Every line of the material that mentions the word "keys" should be copied out.

▸ Data under study

[Start of Attachment]

(** * Meeting-automation agent: session data flow and action tools

    A shallow embedding of the tools of [app/agent.py] and
    [app/utils/action_item_tools.py], and the properties of the
    session-scoped MoM data flow checked against them.

    Conventions of the model.
    - Python values are the JSON-shaped trees the tools handle ([value]);
      floats are left out.  A [dict] with string keys is an association
      list, looked up by its first binding.
    - Strings are byte strings.  Case mapping, whitespace, digits and
      word characters are the ASCII ones, so [str.lower], [str.strip],
      [int], slicing and the regular expressions are those of Python on
      ASCII text ([Str.isascii]), where a byte is a code point, and only
      there: a property that could tell the difference is stated for
      ASCII text.
    - The session is a [gmap string value]; the entries of a session are
      trees of their own (no two keys share one list object).
    - Everything outside the repository (HTTP, the generative model, SMTP,
      the environment, the clock, [json.loads]) is an oracle of [World];
      a tool runs in a state-and-exception monad over the session and the
      trace of the effects it performed. *)

From Stdlib Require Import ZArith Ascii String List Bool Lia.
From stdpp Require Import base gmap strings list pretty.

Set Warnings "-register-all,-abstract-large-number".

Local Open Scope Z_scope.
Local Open Scope string_scope.

(** ** Python values *)

Inductive value : Type :=
| VNone
| VBool (b : bool)
| VInt (n : Z)
| VStr (s : string)
| VList (l : list value)
| VDict (d : list (string * value)).

Inductive exn_class : Type :=
| RequestException   (* requests.exceptions.RequestException and subclasses *)
| JSONDecodeError    (* json.JSONDecodeError *)
| ValueError
| AttributeError
| TypeError
| KeyError
| IndexError
| SMTPException      (* smtplib.SMTPException and subclasses *)
| OSError            (* socket and TLS errors *)
| OtherException.

Record exn : Type := Exn { exn_cls : exn_class; exn_msg : string }.

Inductive result (A : Type) : Type :=
| Ok (a : A)
| Raise (e : exn).
Arguments Ok {A} a.
Arguments Raise {A} e.

#[global] Instance exn_class_eq_dec : EqDecision exn_class.
Proof. solve_decision. Defined.

(** ** Strings *)

Module Str.

Definition dq : string := String (ascii_of_nat 34) EmptyString.
Definition sq : string := "'".
Definition nl : string := String (ascii_of_nat 10) EmptyString.
Definition backslash : string := String (ascii_of_nat 92) EmptyString.

Definition code (c : ascii) : N := N_of_ascii c.

Definition is_upper (c : ascii) : bool := ((65 <=? code c) && (code c <=? 90))%N.
Definition is_lower (c : ascii) : bool := ((97 <=? code c) && (code c <=? 122))%N.
Definition is_digit (c : ascii) : bool := ((48 <=? code c) && (code c <=? 57))%N.

(** [s.isascii()] *)
Fixpoint isascii (s : string) : bool :=
  match s with
  | EmptyString => true
  | String c t => (code c <? 128)%N && isascii t
  end.

(** [str.isspace] on ASCII: TAB..CR, FS..US and the blank. *)
Definition is_space (c : ascii) : bool :=
  (((9 <=? code c) && (code c <=? 13)) || ((28 <=? code c) && (code c <=? 32)))%N.

(** The blanks [int()] skips around an ASCII numeral: TAB..CR and the
    blank, but not FS..US. *)
Definition is_blank (c : ascii) : bool :=
  (((9 <=? code c) && (code c <=? 13)) || (code c =? 32))%N.

(** A regular-expression word character, [\w], among the ASCII ones. *)
Definition is_word (c : ascii) : bool :=
  is_upper c || is_lower c || is_digit c || (code c =? 95)%N.

Definition lower_char (c : ascii) : ascii :=
  if is_upper c then ascii_of_N (code c + 32) else c.

(** [s.lower()] for [s] in ASCII *)
Fixpoint lower (s : string) : string :=
  match s with
  | EmptyString => EmptyString
  | String c t => String (lower_char c) (lower t)
  end.

(** [needle in hay] *)
Fixpoint contains (needle hay : string) : bool :=
  String.prefix needle hay ||
  match hay with
  | EmptyString => false
  | String _ t => contains needle t
  end.

(** [s] without the characters of the class [blank] at its left end, and
    at its right end. *)
Fixpoint lstrip (blank : ascii -> bool) (s : string) : string :=
  match s with
  | EmptyString => EmptyString
  | String c t => if blank c then lstrip blank t else s
  end.

Fixpoint rstrip (blank : ascii -> bool) (s : string) : string :=
  match s with
  | EmptyString => EmptyString
  | String c t =>
      match rstrip blank t with
      | EmptyString => if blank c then EmptyString else String c EmptyString
      | t' => String c t'
      end
  end.

(** [s.strip()] for [s] in ASCII *)
Definition strip (s : string) : string := rstrip is_space (lstrip is_space s).

(** [s.replace(old, new)] for a non-empty [old]: the occurrences are
    taken from the left and do not overlap; [skip] counts the characters
    of the occurrence being dropped. *)
Fixpoint replace_from (skip : nat) (old new s : string) : string :=
  match s with
  | EmptyString => EmptyString
  | String c t =>
      match skip with
      | S k => replace_from k old new t
      | O =>
          if String.prefix old s
          then new +:+ replace_from (Nat.pred (String.length old)) old new t
          else String c (replace_from O old new t)
      end
  end.

Definition replace (old new s : string) : string := replace_from O old new s.

(** [sep.join(parts)] *)
Fixpoint join (sep : string) (parts : list string) : string :=
  match parts with
  | [] => EmptyString
  | [p] => p
  | p :: rest => p +:+ sep +:+ join sep rest
  end.

(** [''.join(parts)] *)
Definition concat (parts : list string) : string := join EmptyString parts.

[End of Attachment]

▸ Reply
      floats are left out.  A [dict] with string keys is an association
      trees of their own (no two keys share one list object).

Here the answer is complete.